Exercise prompt: After locating the line that contains "(** ** One record inside a list *)" in the records below, write out exactly that line and each line after it through the one that contains "Local Abbreviation calcular_sobre", and nothing else.

Given records:
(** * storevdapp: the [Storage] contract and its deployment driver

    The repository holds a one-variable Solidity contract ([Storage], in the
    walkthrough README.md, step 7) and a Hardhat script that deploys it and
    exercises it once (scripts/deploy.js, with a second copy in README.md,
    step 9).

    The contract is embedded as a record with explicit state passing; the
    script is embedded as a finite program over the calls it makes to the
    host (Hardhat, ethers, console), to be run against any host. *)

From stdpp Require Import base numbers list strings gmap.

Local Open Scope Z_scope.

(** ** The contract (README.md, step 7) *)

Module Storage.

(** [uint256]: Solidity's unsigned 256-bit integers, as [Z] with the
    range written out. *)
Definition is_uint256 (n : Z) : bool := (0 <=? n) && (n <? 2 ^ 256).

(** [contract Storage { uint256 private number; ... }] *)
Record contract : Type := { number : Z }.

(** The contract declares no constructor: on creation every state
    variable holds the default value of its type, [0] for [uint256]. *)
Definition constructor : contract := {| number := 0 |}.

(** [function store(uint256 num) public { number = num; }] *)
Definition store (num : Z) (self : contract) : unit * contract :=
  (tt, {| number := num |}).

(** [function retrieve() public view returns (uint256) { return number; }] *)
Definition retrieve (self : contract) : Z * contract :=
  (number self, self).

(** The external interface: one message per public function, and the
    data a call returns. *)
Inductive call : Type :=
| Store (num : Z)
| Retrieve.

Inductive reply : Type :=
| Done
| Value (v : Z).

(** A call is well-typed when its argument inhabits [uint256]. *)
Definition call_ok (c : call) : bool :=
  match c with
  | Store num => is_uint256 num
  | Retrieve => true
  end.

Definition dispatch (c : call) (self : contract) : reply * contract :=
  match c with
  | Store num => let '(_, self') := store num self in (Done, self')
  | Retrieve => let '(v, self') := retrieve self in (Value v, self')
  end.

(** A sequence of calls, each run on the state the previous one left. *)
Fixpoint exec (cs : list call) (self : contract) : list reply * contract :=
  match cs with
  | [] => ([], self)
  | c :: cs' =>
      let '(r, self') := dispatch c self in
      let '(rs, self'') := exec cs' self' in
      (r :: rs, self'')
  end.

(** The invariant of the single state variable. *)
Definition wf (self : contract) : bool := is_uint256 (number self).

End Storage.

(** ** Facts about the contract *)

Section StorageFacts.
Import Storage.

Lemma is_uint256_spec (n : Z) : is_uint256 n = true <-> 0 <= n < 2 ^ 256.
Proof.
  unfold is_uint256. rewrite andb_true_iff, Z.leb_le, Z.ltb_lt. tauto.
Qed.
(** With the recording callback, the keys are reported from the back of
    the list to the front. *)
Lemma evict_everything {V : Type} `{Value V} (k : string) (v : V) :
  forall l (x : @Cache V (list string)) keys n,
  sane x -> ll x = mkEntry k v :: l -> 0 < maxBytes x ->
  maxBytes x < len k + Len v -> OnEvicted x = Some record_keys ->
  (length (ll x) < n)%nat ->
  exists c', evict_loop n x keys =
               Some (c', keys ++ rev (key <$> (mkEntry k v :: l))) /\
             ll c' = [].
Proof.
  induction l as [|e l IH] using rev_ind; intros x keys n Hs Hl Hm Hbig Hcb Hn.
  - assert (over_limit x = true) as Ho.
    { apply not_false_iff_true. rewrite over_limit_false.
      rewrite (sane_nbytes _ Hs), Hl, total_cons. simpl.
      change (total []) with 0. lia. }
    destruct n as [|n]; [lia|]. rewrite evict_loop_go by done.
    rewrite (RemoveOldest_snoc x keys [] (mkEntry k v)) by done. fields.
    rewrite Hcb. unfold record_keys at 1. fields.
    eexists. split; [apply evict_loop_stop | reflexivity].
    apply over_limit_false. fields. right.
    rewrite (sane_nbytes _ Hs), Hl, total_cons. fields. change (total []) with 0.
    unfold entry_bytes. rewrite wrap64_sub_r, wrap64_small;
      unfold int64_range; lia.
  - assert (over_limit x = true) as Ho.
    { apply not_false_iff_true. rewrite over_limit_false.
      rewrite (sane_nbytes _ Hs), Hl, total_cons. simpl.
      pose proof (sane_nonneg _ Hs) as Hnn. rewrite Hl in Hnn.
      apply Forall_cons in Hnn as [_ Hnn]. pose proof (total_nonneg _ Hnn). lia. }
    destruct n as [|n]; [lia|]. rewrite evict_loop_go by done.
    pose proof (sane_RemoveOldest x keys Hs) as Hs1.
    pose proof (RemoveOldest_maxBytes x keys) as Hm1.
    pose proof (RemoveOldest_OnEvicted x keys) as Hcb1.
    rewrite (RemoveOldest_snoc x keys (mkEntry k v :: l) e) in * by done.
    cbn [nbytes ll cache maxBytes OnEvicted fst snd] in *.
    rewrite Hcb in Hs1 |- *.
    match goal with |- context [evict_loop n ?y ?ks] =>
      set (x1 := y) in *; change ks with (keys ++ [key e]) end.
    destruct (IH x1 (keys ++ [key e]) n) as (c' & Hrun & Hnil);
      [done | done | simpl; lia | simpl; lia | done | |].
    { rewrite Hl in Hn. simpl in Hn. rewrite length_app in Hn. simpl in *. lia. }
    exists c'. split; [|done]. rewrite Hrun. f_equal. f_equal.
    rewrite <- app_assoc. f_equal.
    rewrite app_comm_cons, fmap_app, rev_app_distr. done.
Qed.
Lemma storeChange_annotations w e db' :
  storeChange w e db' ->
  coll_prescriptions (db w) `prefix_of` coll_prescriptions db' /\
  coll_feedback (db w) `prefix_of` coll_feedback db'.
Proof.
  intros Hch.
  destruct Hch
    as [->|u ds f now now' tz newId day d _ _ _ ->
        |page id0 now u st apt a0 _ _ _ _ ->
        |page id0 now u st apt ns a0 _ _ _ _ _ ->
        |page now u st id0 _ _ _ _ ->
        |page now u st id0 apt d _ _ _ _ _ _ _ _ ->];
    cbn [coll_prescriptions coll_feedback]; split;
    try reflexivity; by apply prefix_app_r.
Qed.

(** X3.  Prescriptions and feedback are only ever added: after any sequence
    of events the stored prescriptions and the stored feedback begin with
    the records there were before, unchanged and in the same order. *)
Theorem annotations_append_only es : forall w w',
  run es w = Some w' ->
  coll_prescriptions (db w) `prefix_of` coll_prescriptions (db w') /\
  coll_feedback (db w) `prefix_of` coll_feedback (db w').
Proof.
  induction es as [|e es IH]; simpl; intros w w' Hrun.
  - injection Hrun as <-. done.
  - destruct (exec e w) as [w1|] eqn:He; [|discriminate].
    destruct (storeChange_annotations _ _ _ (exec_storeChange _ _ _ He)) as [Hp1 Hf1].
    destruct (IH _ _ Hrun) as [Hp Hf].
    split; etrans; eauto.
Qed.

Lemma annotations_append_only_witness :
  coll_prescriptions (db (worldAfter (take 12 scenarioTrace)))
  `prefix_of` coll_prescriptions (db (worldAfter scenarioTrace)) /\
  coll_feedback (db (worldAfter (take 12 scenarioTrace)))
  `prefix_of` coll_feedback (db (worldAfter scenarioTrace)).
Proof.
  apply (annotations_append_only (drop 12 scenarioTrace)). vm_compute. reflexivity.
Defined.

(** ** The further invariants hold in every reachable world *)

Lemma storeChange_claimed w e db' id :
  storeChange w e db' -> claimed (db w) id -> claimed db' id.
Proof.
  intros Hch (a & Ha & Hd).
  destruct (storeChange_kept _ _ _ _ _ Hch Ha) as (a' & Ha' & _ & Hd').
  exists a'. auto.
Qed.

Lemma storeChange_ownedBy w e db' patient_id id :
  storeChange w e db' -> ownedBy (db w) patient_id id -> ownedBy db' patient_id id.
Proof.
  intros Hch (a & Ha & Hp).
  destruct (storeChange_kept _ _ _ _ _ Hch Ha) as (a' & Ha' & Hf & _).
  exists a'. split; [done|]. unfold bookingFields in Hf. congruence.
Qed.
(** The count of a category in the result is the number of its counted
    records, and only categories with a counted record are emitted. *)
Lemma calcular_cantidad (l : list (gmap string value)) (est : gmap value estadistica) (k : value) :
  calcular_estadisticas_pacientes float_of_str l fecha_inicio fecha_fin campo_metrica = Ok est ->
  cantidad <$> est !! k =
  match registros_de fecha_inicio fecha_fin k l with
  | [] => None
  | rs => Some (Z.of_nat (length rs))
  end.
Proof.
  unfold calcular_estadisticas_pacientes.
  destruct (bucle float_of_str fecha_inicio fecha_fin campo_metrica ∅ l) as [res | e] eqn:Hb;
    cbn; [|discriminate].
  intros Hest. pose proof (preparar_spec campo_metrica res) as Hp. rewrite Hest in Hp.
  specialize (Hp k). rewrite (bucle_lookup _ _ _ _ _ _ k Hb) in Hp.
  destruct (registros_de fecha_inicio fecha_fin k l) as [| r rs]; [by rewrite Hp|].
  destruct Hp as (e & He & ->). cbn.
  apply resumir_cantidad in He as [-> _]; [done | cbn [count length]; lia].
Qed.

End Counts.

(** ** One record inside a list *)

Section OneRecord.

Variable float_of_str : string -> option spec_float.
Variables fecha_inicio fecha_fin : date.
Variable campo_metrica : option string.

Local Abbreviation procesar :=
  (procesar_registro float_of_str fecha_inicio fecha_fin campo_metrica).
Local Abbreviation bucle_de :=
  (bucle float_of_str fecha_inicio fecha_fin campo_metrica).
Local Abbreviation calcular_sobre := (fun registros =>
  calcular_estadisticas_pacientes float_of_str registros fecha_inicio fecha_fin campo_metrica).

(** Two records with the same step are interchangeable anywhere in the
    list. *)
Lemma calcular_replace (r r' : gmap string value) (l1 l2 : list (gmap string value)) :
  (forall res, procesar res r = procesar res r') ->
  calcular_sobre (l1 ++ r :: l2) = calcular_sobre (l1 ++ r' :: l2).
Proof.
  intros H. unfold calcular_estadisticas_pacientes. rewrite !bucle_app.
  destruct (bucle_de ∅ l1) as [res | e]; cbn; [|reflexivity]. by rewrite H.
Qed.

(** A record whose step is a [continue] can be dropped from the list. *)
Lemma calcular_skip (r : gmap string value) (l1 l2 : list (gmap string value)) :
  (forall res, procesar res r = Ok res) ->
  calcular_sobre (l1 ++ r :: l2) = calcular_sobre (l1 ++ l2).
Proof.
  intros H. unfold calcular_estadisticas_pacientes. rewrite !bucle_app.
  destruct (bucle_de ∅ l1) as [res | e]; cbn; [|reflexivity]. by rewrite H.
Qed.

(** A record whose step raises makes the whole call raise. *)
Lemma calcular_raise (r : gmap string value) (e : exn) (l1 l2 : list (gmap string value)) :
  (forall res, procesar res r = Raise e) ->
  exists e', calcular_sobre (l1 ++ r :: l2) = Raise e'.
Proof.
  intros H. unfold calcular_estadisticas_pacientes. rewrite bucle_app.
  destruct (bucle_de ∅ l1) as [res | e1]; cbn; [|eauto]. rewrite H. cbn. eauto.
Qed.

Your solution:
(** ** One record inside a list *)

Section OneRecord.

Variable float_of_str : string -> option spec_float.
Variables fecha_inicio fecha_fin : date.
Variable campo_metrica : option string.

Local Abbreviation procesar :=
  (procesar_registro float_of_str fecha_inicio fecha_fin campo_metrica).
Local Abbreviation bucle_de :=
  (bucle float_of_str fecha_inicio fecha_fin campo_metrica).
Local Abbreviation calcular_sobre := (fun registros =>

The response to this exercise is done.